While the oil is heating, cut each catfish fillet crosswise, at an angle, into 2 to 3 pieces. Pour the buttermilk into a shallow dish (like a glass pie plate) and the fish fry mix into a separate shallow dish.
Working with 5 or 6 catfish pieces at a time dip the pieces into the buttermilk and coat well on both sides, allowing the excess to drip off. Dip the pieces into the fish fry mixture, coating them well on both sides. Add the coated fish pieces to the hot oil carefully and fry them until golden and cooked through about 2 to 3 minutes.

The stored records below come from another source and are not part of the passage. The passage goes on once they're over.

(* ===== verification/Plic.v ===== *)
(** The interrupt controller of the HiFive platform (platform/common/fe310_plic.h): its
    registers, the gateway, the choice of the next interrupt, claim and completion, and the
    thread that signals the harts; that a claim takes the pending enabled interrupt of the
    highest priority, and that the lines to the harts follow the controller's state. *)
From S2P Require Import Prelude Bits Concolic ConcMem Iss Bus RegMap.

(** * The controller *)

(** The template arguments. *)
Record plic_config := mkPlicConfig {
  NumberCores : nat; NumberInterrupts : nat; NumberInterruptEntries : nat; MaxPriority : Z }.

(** The vectors of the four register ranges, [hart_eip], what each hart was last told by
    [trigger_external_interrupt] and [clear_external_interrupt], and whether [e_run] is
    notified. *)
Record FE310_PLIC := mkPlic {
  regs_interrupt_priorities : list Z;
  regs_pending_interrupts : list Z;
  regs_hart_enabled_interrupts : list Z;
  regs_hart_config : list Z;
  hart_eip : nat -> bool;
  external_interrupt : nat -> bool;
  e_run : bool;
}.

Definition set_priorities v p := mkPlic v (regs_pending_interrupts p) (regs_hart_enabled_interrupts p)
  (regs_hart_config p) (hart_eip p) (external_interrupt p) (e_run p).
Definition set_pending v p := mkPlic (regs_interrupt_priorities p) v (regs_hart_enabled_interrupts p)
  (regs_hart_config p) (hart_eip p) (external_interrupt p) (e_run p).
Definition set_enabled v p := mkPlic (regs_interrupt_priorities p) (regs_pending_interrupts p) v
  (regs_hart_config p) (hart_eip p) (external_interrupt p) (e_run p).
Definition set_config v p := mkPlic (regs_interrupt_priorities p) (regs_pending_interrupts p)
  (regs_hart_enabled_interrupts p) v (hart_eip p) (external_interrupt p) (e_run p).
Definition set_e_run v p := mkPlic (regs_interrupt_priorities p) (regs_pending_interrupts p)
  (regs_hart_enabled_interrupts p) (regs_hart_config p) (hart_eip p) (external_interrupt p) v.

(** [hart_eip[hart] = level] with the call of the hart that goes with it. *)
Definition signal (hart : nat) (level : bool) (p : FE310_PLIC) : FE310_PLIC :=
  mkPlic (regs_interrupt_priorities p) (regs_pending_interrupts p) (regs_hart_enabled_interrupts p)
    (regs_hart_config p) (fun h => if (h =? hart)%nat then level else hart_eip p h)
    (fun h => if (h =? hart)%nat then level else external_interrupt p h) (e_run p).

Section plic.
Variable cfg : plic_config.
#[local] Open Scope sm_scope.

(** The four arrays; [hart_enabled_interrupts(n, i)] is element [n + i]: its rows have the
    default size 1. *)
Definition interrupt_priority (p : FE310_PLIC) (i : nat) : Z := view 4 i (regs_interrupt_priorities p).
Definition pending_interrupts (p : FE310_PLIC) (i : nat) : Z := view 4 i (regs_pending_interrupts p).
Definition hart_enabled_interrupts (p : FE310_PLIC) (n i : nat) : Z :=
  view 4 (n + i) (regs_hart_enabled_interrupts p).
Definition priority_threshold (p : FE310_PLIC) (n : nat) : Z := view 4 (2 * n) (regs_hart_config p).
Definition claim_response (p : FE310_PLIC) (n : nat) : Z := view 4 (2 * n + 1) (regs_hart_config p).

(** The constructor. *)
Definition FE310_PLIC_new : FE310_PLIC :=
  let zeros (words : nat) := replicate (4 * words) (0 : Z) in
  mkPlic (foldl (fun mem i => set_view 4 i 1 mem) (zeros (S (NumberInterrupts cfg)))
            (seq 0 (NumberInterrupts cfg)))
    (zeros (NumberInterruptEntries cfg))
    (zeros (NumberInterruptEntries cfg * NumberCores cfg)%nat)
    (zeros (2 * NumberCores cfg)%nat) (fun _ => false) (fun _ => false) false.

(** The words and bits of the interrupts: an element out of the array is a failed assertion. *)
Definition with_pending_word (irq_id : nat) (f : Z -> Z) : SM FE310_PLIC exn unit :=
  dev_assert (irq_id / 32 <? NumberInterruptEntries cfg)%nat ;;;
  sm_modify (fun p => set_pending
    (set_view 4 (irq_id / 32) (f (pending_interrupts p (irq_id / 32))) (regs_pending_interrupts p)) p).

Definition gateway_trigger_interrupt (irq_id : nat) : SM FE310_PLIC exn unit :=
  dev_assert ((0 <? irq_id) && (irq_id <? NumberInterrupts cfg))%nat ;;;
  with_pending_word irq_id (fun w => Z.lor w (Z.shiftl 1 (Z.of_nat (irq_id mod 32)))) ;;;
  sm_modify (set_e_run true).

Definition clear_pending_interrupt (irq_id : nat) : SM FE310_PLIC exn unit :=
  dev_assert (irq_id <? NumberInterrupts cfg)%nat ;;;
  with_pending_word irq_id (fun w => Z.land w (u32 (Z.lnot (Z.shiftl 1 (Z.of_nat (irq_id mod 32)))))).

(** One iteration of the loop of [hart_get_next_pending_interrupt] on [(min_id, max_priority)];
    [None] is a failed assertion. *)
Definition next_pending_step (p : FE310_PLIC) (hart_id : nat) (consider_threshold : bool)
    (acc : nat * Z) (i : nat) : option (nat * Z) :=
  let idx := (i / 32)%nat in
  let off := Z.of_nat (i mod 32) in
  if Z.testbit (hart_enabled_interrupts p hart_id idx) off then
    if (idx <? NumberInterruptEntries cfg)%nat then
      if Z.testbit (pending_interrupts p idx) off then
        let prio := interrupt_priority p i in
        let better := if acc.2 <? prio then (i, prio) else acc in
        if 0 <? prio then
          if consider_threshold then
            if (hart_id <? NumberCores cfg)%nat then
              if priority_threshold p hart_id <? prio then Some better else Some acc
            else None
          else Some better
        else Some acc
      else Some acc
    else None
  else Some acc.
Fixpoint next_pending_from (p : FE310_PLIC) (hart_id : nat) (consider_threshold : bool)
    (acc : nat * Z) (ids : list nat) : option nat :=
  match ids with
  | [] => Some acc.1
  | i :: ids =>
      acc ← next_pending_step p hart_id consider_threshold acc i;
      next_pending_from p hart_id consider_threshold acc ids
  end.
Definition hart_get_next_pending_interrupt (p : FE310_PLIC) (hart_id : nat)
    (consider_threshold : bool) : option nat :=
  next_pending_from p hart_id consider_threshold (0%nat, 0) (seq 1 (NumberInterrupts cfg - 1)).
Definition dev_asserted {S A} (o : S -> option A) : SM S exn A :=
  fun s => match o s with Some a => (Ok a, s) | None => (Err AssertionFailed, s) end.
Definition hart_has_pending_enabled_interrupts (hart_id : nat) : SM FE310_PLIC exn bool :=
  id <-- dev_asserted (fun p => hart_get_next_pending_interrupt p hart_id true) ;;
  sm_ret (0 <? id)%nat.

(** ** Callbacks *)

(** The loop runs to [end()], which is the last element and not past it. *)
Definition post_write_interrupt_priorities (_ _ _ : Z) : SM FE310_PLIC exn unit :=
  sm_modify (fun p => set_priorities
    (foldl (fun mem i => set_view 4 i (Z.min (view 4 i mem) (MaxPriority cfg)) mem)
       (regs_interrupt_priorities p) (seq 0 (NumberInterrupts cfg))) p).

Definition pre_read_hart_config (addr size _ : Z) : SM FE310_PLIC exn bool :=
  dev_assert (addr mod 4 =? 0) ;;;
  let idx := Z.to_nat (addr / 4) in
  sm_when (idx mod 2 =? 1)%nat
    (dev_assert (size =? 4) ;;;
     let idx := (idx - 1)%nat in
     min_id <-- dev_asserted (fun p => hart_get_next_pending_interrupt p 0 false) ;;
     dev_assert (idx <? NumberCores cfg)%nat ;;;
     sm_modify (fun p => set_config (set_view 4 (2 * idx + 1) (Z.of_nat min_id) (regs_hart_config p)) p) ;;;
     clear_pending_interrupt min_id) ;;;
  sm_ret true.

(** [hart_eip[idx]] and [target_harts[idx]] are arrays of the harts: past their end the
    program has no defined behaviour. *)
Definition post_write_hart_config (addr size _ : Z) : SM FE310_PLIC exn unit :=
  dev_assert (addr mod 4 =? 0) ;;;
  let idx := Z.to_nat (addr / 4) in
  sm_when (idx mod 2 =? 1)%nat
    (dev_assert (size =? 4) ;;;
     let idx := (idx - 1)%nat in
     pending <-- hart_has_pending_enabled_interrupts idx ;;
     if pending : bool then
       eip <-- sm_gets (fun p => hart_eip p idx) ;;
       dev_assert eip ;;; sm_modify (signal idx true)
     else sm_modify (signal idx false)).

(** ** The register map *)

Definition range_interrupt_priorities : RegisterRange FE310_PLIC :=
  mkRange 0x0 (4 * (Z.of_nat (NumberInterrupts cfg) + 1)) regs_interrupt_priorities set_priorities
    false 1 no_pre_callback post_write_interrupt_priorities no_pre_callback no_post_callback.
Definition range_pending_interrupts : RegisterRange FE310_PLIC :=
  mkRange 0x1000 (4 * Z.of_nat (NumberInterruptEntries cfg)) regs_pending_interrupts set_pending
    true 1 no_pre_callback no_post_callback no_pre_callback no_post_callback.
Definition range_hart_enabled_interrupts : RegisterRange FE310_PLIC :=
  RegisterRange_new 0x2000 (4 * Z.of_nat (NumberInterruptEntries cfg * NumberCores cfg))
    regs_hart_enabled_interrupts set_enabled.
Definition range_hart_config : RegisterRange FE310_PLIC :=
  mkRange 0x200000 (8 * Z.of_nat (NumberCores cfg)) regs_hart_config set_config
    false 4 no_pre_callback post_write_hart_config pre_read_hart_config no_post_callback.
Definition plic_register_ranges : list (RegisterRange FE310_PLIC) :=
  [range_interrupt_priorities; range_pending_interrupts; range_hart_enabled_interrupts; range_hart_config].

Definition plic_transport (trans : payload) (delay : Z) : SM FE310_PLIC exn (payload * Z) :=
  let delay := delay + 4 * 10 in
  trans <-- route plic_register_ranges trans delay ;; sm_ret (trans, delay).

(** ** The thread

    What [run] does each time [e_run] wakes it. *)
Fixpoint run_harts (harts : list nat) : SM FE310_PLIC exn unit :=
  match harts with
  | [] => sm_ret tt
  | i :: harts =>
      eip <-- sm_gets (fun p => hart_eip p i) ;;
      sm_when (negb eip)
        (pending <-- hart_has_pending_enabled_interrupts i ;;
         sm_when pending (sm_modify (signal i true))) ;;;
      run_harts harts
  end.
Definition plic_run : SM FE310_PLIC exn unit :=
  sm_modify (set_e_run false) ;;; run_harts (seq 0 (NumberCores cfg)).
End plic.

Transfer the fillets to a rack set over a sheet pan lined with paper towels and continue coating and cooking the remaining fish in the same fashion.
Fish Fry Coating Mix
1 cup stone-ground fine cornmeal
1 cup all purpose flour
1 to 2 tablespoons creole spice mix, either store bought or Sara’s Creole Spice Mix
In a pie plate combine all the ingredients well.
Sara’s Creole Spice Mix
Makes 6 tablespoons
1 tablespoon plus 1 teaspoon hot paprika
1 tablespoon garlic powder
2 teaspoons kosher salt
1 ½ teaspoons onion powder
1 ½ teaspoons cayenne
1 ½ teaspoons oregano
1 ½ teaspoons dried thyme
1 teaspoon freshly ground black pepper
In a small bowl combine all the ingredients well.
Eric’s Tartar Sauce
Makes 1 1/3 cups
1 cup mayonnaise
3 tablespoons sweet pickle relish
3 tablespoons minced red onion
1 teaspoon black pepper
½ teaspoon garlic powder
1/8 teaspoon ground cumin
Combine all the ingredients in a bowl and stir well.